* What the task asks *
The expected answer is all of the entries, written out exactly.

* Information shown *
------------------------------

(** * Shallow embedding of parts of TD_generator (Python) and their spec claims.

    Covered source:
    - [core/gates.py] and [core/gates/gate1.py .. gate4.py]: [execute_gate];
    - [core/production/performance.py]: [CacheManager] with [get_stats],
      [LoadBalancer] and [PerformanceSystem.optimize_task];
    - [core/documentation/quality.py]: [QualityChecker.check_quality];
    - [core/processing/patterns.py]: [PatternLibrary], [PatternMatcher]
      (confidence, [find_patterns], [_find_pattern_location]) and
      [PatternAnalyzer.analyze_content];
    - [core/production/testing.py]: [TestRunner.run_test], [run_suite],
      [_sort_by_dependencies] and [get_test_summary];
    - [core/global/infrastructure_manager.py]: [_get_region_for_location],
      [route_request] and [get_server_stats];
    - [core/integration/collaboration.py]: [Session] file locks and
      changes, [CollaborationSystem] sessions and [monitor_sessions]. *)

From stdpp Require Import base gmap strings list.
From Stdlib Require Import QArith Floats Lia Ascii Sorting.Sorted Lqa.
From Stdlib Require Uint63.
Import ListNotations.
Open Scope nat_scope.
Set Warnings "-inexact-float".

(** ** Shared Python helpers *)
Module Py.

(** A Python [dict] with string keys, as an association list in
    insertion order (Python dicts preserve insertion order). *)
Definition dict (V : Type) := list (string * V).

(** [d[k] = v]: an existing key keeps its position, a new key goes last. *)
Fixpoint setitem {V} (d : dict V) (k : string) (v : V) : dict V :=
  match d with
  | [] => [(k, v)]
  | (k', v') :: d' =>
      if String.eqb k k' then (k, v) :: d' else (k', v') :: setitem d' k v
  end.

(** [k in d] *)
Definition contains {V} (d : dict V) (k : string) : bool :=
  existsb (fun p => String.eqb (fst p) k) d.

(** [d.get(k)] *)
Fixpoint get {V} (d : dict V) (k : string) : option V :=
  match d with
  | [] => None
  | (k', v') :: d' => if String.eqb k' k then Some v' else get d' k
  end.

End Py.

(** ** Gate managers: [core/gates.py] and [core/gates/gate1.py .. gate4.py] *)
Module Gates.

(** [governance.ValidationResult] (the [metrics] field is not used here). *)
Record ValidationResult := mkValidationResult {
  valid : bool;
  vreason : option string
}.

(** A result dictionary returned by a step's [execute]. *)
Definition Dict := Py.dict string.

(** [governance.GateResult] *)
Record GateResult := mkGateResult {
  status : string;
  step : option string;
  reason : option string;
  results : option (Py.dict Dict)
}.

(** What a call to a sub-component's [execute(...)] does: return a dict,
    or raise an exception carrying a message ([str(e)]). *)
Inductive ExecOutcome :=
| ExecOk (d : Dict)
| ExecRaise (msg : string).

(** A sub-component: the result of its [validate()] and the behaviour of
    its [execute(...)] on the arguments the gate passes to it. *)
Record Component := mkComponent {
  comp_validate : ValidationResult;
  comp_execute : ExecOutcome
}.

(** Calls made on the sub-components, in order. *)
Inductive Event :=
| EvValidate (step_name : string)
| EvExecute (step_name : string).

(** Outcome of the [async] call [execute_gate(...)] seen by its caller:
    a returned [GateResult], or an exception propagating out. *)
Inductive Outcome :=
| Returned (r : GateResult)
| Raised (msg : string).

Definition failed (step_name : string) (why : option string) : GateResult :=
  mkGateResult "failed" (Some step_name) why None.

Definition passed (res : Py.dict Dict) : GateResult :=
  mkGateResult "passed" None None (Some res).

------------------------------

* Expected output *
(** * Shallow embedding of parts of TD_generator (Python) and their spec claims.

    Covered source:
    - [core/gates.py] and [core/gates/gate1.py .. gate4.py]: [execute_gate];
    - [core/production/performance.py]: [CacheManager] with [get_stats],
      [LoadBalancer] and [PerformanceSystem.optimize_task];
    - [core/documentation/quality.py]: [QualityChecker.check_quality];
    - [core/processing/patterns.py]: [PatternLibrary], [PatternMatcher]
      (confidence, [find_patterns], [_find_pattern_location]) and
      [PatternAnalyzer.analyze_content];
    - [core/production/testing.py]: [TestRunner.run_test], [run_suite],
      [_sort_by_dependencies] and [get_test_summary];
    - [core/global/infrastructure_manager.py]: [_get_region_for_location],
      [route_request] and [get_server_stats];
    - [core/integration/collaboration.py]: [Session] file locks and
      changes, [CollaborationSystem] sessions and [monitor_sessions]. *)

From stdpp Require Import base gmap strings list.
From Stdlib Require Import QArith Floats Lia Ascii Sorting.Sorted Lqa.
From Stdlib Require Uint63.
Import ListNotations.
Open Scope nat_scope.
Set Warnings "-inexact-float".

(** ** Shared Python helpers *)
Module Py.

(** A Python [dict] with string keys, as an association list in
    insertion order (Python dicts preserve insertion order). *)
Definition dict (V : Type) := list (string * V).

(** [d[k] = v]: an existing key keeps its position, a new key goes last. *)
Fixpoint setitem {V} (d : dict V) (k : string) (v : V) : dict V :=
  match d with
  | [] => [(k, v)]
  | (k', v') :: d' =>
      if String.eqb k k' then (k, v) :: d' else (k', v') :: setitem d' k v
  end.

(** [k in d] *)
Definition contains {V} (d : dict V) (k : string) : bool :=
  existsb (fun p => String.eqb (fst p) k) d.

(** [d.get(k)] *)
Fixpoint get {V} (d : dict V) (k : string) : option V :=
  match d with
  | [] => None
  | (k', v') :: d' => if String.eqb k' k then Some v' else get d' k
  end.

End Py.

(** ** Gate managers: [core/gates.py] and [core/gates/gate1.py .. gate4.py] *)
Module Gates.

(** [governance.ValidationResult] (the [metrics] field is not used here). *)
Record ValidationResult := mkValidationResult {
  valid : bool;
  vreason : option string
}.

(** A result dictionary returned by a step's [execute]. *)
Definition Dict := Py.dict string.

(** [governance.GateResult] *)
Record GateResult := mkGateResult {
  status : string;
  step : option string;
  reason : option string;
  results : option (Py.dict Dict)
}.

(** What a call to a sub-component's [execute(...)] does: return a dict,
    or raise an exception carrying a message ([str(e)]). *)
Inductive ExecOutcome :=
| ExecOk (d : Dict)
| ExecRaise (msg : string).

(** A sub-component: the result of its [validate()] and the behaviour of
    its [execute(...)] on the arguments the gate passes to it. *)
Record Component := mkComponent {
  comp_validate : ValidationResult;
  comp_execute : ExecOutcome
}.

(** Calls made on the sub-components, in order. *)
Inductive Event :=
| EvValidate (step_name : string)
| EvExecute (step_name : string).

(** Outcome of the [async] call [execute_gate(...)] seen by its caller:
    a returned [GateResult], or an exception propagating out. *)
Inductive Outcome :=
| Returned (r : GateResult)
| Raised (msg : string).

Definition failed (step_name : string) (why : option string) : GateResult :=
  mkGateResult "failed" (Some step_name) why None.

Definition passed (res : Py.dict Dict) : GateResult :=
  mkGateResult "passed" None None (Some res).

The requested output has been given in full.